Dass er sich mit solchen Aussagen nicht nur Freunde macht, weiß Gillespie. "Man stellt mich als Kokain-Revoluzzer hin. Man sagt: 'Der hat so viel Geld mit Musik verdient, jetzt reißt er das Maul auf.' Die Leute verstehen nicht, dass jemand, der vom kapitalistischen System profitiert, das kapitalistische System kritisiert. Wenn jemand wie ich seine Position nutzt, um auf etwas aufmerksam zu machen, machen sie sich lustig. Aber sie werden mich nicht stoppen!"

Staatsfeind Nr. 1
Mit "sie" meint Gillespie auch Journalisten: "Selbst die Mitarbeiter der sogenannten liberalen Presse in Großbritannien sind in die selben Schulen gegangen wie die Politiker und Konzernmanager, sie kommen aus der gleichen Eliteklasse. England ist rechts, die Mehrheit des Landes konservativ, sehr nationalistisch. Die Zeitungen wissen genau, wie sie die Leute bedienen, sie manipulieren können."

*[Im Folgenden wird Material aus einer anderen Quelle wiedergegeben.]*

(* ===== verification/RateWorkerEffects.v ===== *)
(** What the exchange-rate worker stores and requests: only genuine rates of pairs it asked for,
    and a bounded number of month ends in a round. *)
From stdpp Require Import base list strings gmap fin_maps fin_map_dom.
From Stdlib Require Import ZArith Lia.
From S2P Require Import Prelude GoRuntime Settings Calendar ProviderErrors Subscriptions RateWorker RateWorkerProps.

Local Open Scope Z_scope.
#[local] Set Warnings "-clear-no-such-hyp".

(** * Steps and their effects *)

Definition fetch_on (e : effect) : bool := match e with FetchOn _ _ => true | _ => false end.

(** The requests for month ends in a log. *)
Definition month_requests (log : list effect) : nat := length (List.filter fetch_on log).

(** A stored rate is genuine: a finite positive rate of a pair of two currencies that was asked
    for, or of a month end, with a rate date inside that month. *)
Definition genuine (log : list effect) (e : effect) : Prop :=
  match e with
  | Upsert u =>
      positive_rate (xu_Rate u) = true
      /\ exists key p at_, Fetch key p at_ ∈ log
         /\ xu_QuoteCurrency u = xp_QuoteCurrency p /\ xu_BaseCurrency u = xp_BaseCurrency p
         /\ xp_QuoteCurrency p <> xp_BaseCurrency p
  | UpsertMonthEnd u =>
      positive_rate (mu_Rate u) = true /\ mu_Provider u = "frankfurter"
      /\ month_index (mu_RateDate u) = month_index (mu_MonthEnd u) /\ mu_RateDate u <= mu_MonthEnd u
      /\ exists key request, FetchOn key request ∈ log
         /\ mu_QuoteCurrency u = mr_QuoteCurrency request /\ mu_MonthEnd u = mr_MonthEnd request
  | _ => True
  end.

(** What the position of the lane says about the log. *)
Definition lane_logged (l : lane) (log : list effect) : Prop :=
  match l with
  | Fetching _ _ key p => xp_QuoteCurrency p <> xp_BaseCurrency p /\ exists at_, Fetch key p at_ ∈ log
  | Filling r _ _ => sc_ExchangeRateProvider (ro_settings r) = "frankfurter"
  | FillingOne r _ _ key request =>
      sc_ExchangeRateProvider (ro_settings r) = "frankfurter" /\ FetchOn key request ∈ log
  | _ => True
  end.

Definition log_ok (y : system) : Prop := Forall (genuine (y_log y)) (y_log y) /\ lane_logged (y_lane y) (y_log y).

Lemma genuine_more log more e : genuine log e -> genuine (log ++ more) e.
Proof.
  destruct e; simpl; try done.
  - intros (H & key & p & at_ & Hin & Hrest). split; [done|]. exists key, p, at_. split; [|done].
    apply elem_of_app. by left.
  - intros (H1 & H2 & H3 & H4 & key & request & Hin & Hrest). split_and!; try done.
    exists key, request. split; [|done]. apply elem_of_app. by left.
Qed.

Lemma log_ok_app y l' w effects : log_ok y -> Forall (genuine (y_log y)) effects ->
  lane_logged l' (y_log y ++ effects) -> log_ok (at_lane l' w effects y).
Proof.
  intros [Hg _] He Hl. split; [|done]. simpl. apply Forall_app. split.
  - eapply Forall_impl; [exact Hg|]. intros e. apply genuine_more.
  - eapply Forall_impl; [exact He|]. intros e. apply genuine_more.
Qed.

Lemma log_ok_end y failed w effects : log_ok y -> Forall (genuine (y_log y)) effects ->
  log_ok (end_round failed w effects y).
Proof. intros. apply log_ok_app; [done..|]. by destruct (failed && _). Qed.

(** Steps without effects. *)
Lemma log_ok_quiet y l' w : log_ok y -> lane_logged l' (y_log y) -> log_ok (at_lane l' w [] y).
Proof. intros. apply log_ok_app; [done|constructor|]. by rewrite app_nil_r. Qed.

Lemma fetchPair_genuine settings p now answer stored log key at_ :
  Fetch key p at_ ∈ log -> xp_QuoteCurrency p <> xp_BaseCurrency p ->
  Forall (genuine log) (fetchPair settings p now answer stored).2.
Proof.
  intros Hin Hne. unfold fetchPair. destruct answer as [[x|]|]; [|constructor..].
  destruct (positive_rate (fx_Rate x)) eqn:Hp; simpl; [|constructor].
  destruct stored; simpl; (constructor; [|constructor]); simpl;
    (split; [by destruct (Time_IsZero _)|]; exists key, p, at_; done).
Qed.

Lemma fetchMonthEnd_genuine settings request answer stored now log key :
  FetchOn key request ∈ log -> sc_ExchangeRateProvider settings = "frankfurter" ->
  Forall (genuine log) (fetchMonthEndRate settings request answer stored now).2.
Proof.
  intros Hin Hpr. unfold fetchMonthEndRate. destruct answer as [x|]; [|constructor].
  destruct (positive_rate (fx_Rate x)) eqn:Hp; simpl; [|constructor].
  destruct (_ || _) eqn:Hb; simpl; [constructor|]. apply orb_false_iff in Hb as [Hb Ha].
  unfold Time_Before, Time_After in *. apply Z.ltb_ge in Hb, Ha. constructor; [|constructor]. simpl.
  split_and!; try done; [|by exists key, request]. rewrite Time_Date_month in Hb.
  set (i := month_index (mr_MonthEnd request)).
  apply month_index_unique. pose proof (month_index_spec (mr_MonthEnd request)). fold i in H.
  unfold i, month_index in Hb. fold (month_index (mr_MonthEnd request)) in Hb. fold i in Hb. lia.
Qed.
Definition EarliestSubscriptionMonth (failed : option error) (db : cost_db) : result (option Z) :=
  match failed with
  | Some e => Err (ErrWrap "query earliest subscription month: %w" [] [e])
  | None =>
      match source_dates db with
      | [] => Ok None
      | d :: ds => Ok (Some (NewDate (month_first (month_index (foldl Z.min d ds)))))
      end
  end.

(** The monthly budget that applies to a bucket: that of the latest month not after it. *)
Definition latest_month (bucket_start month : Z) (r : MonthlyBudgetRecord) (best : option (Z * MonthlyBudgetRecord))
    : option (Z * MonthlyBudgetRecord) :=
  if month <=? bucket_start then
    match best with
    | Some (m, _) => if m <? month then Some (month, r) else best
    | None => Some (month, r)
    end
  else best.

Definition inherited_budget (table : gmap Z MonthlyBudgetRecord) (bucket_start : Z) : option MonthlyBudgetRecord :=
  snd <$> map_fold (latest_month bucket_start) None table.

Definition budget_bucket (table : gmap Z MonthlyBudgetRecord) (baseCurrency : string) (bucket_start : Z) : SeriesPoint :=
  let mb := inherited_budget table bucket_start in {|
    sp_Bucket := Time_Format_month bucket_start; sp_MonthlyCost := f64_zero; sp_RenewalCount := 0;
    sp_BudgetLimit := mb_MonthlyLimit <$> mb; sp_BudgetCurrency := from_option mb_BaseCurrency "" mb;
    sp_BudgetWarningPct := from_option mb_WarningPct 0 mb;
    sp_DataInsufficient := from_option (fun r => negb (mb_BaseCurrency r =s baseCurrency)) false mb;
    sp_RateEstimated := false |}.

(** The first days of the last [months] months up to the month of [now]. *)
Definition bucket_starts (months now : Z) : list Z :=
  map (fun k => month_first (month_index now - (months - 1) + Z.of_nat k)) (seq 0 (Z.to_nat months)).
Lemma filled_shows table i n limit currency pct cur t : month_keys table -> filled table i n limit currency pct ->
  i <= month_index t <= n -> shows limit currency pct cur (budget_bucket table cur t).
Proof.
  intros Hk Hf Ht. destruct (Hf _ Ht) as (r & Hr & <- & <- & <-).
  assert (inherited_budget table t = Some r) as Hi.
  { apply (inherited_is _ _ (month_first (month_index t))). split_and!; [done|apply month_index_spec|].
    intros k' r' H' Hle. rewrite (Hk _ _ H'). apply month_first_le. by apply month_index_mono. }
  unfold shows, budget_bucket. rewrite Hi. simpl. auto.
Qed.

Lemma buckets_show table i limit currency pct settings months now db :
  cd_monthly db = table -> month_keys table -> filled table i (month_index now) limit currency pct ->
  0 < months <= month_index now - i + 1 ->
  exists points, ListBudgetMonthBuckets None settings months now db = Ok points /\ length points = Z.to_nat months
    /\ Forall (shows limit currency pct (sc_BaseCurrency settings)) points.
Proof.
  intros Ht Hk Hf Hm. unfold ListBudgetMonthBuckets. destruct (Z.leb_spec months 0); [lia|].
  eexists. split; [done|]. unfold bucket_starts. rewrite !length_map, length_seq, Ht. split; [done|].
  rewrite !Forall_map. apply Forall_seq. intros j Hj. simpl.
  apply (filled_shows _ i (month_index now)); [done..|]. rewrite month_index_first. lia.
Qed.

Dass es so wenig echten Widerstand gegen Missstände gibt, stört Gillespie. "In den Sechzigern und Siebzigern gab es solidarische Massenbewegungen, so was existiert nicht mehr", sagte er. "Solidarität bedeutet heute, etwas im Internet zu liken." Und was Postings betrifft: "Die Leute sind auf die Regierung so angefressen, dass sie ihren Zorn auf andere Dinge übertragen. Man findet auf YouTube in den Kommentaren zu einem Musikvideo zum Beispiel Hasstiraden auf die Jacke, die der Bassist trägt. Verrückt! Das ist unfokussierter Zorn."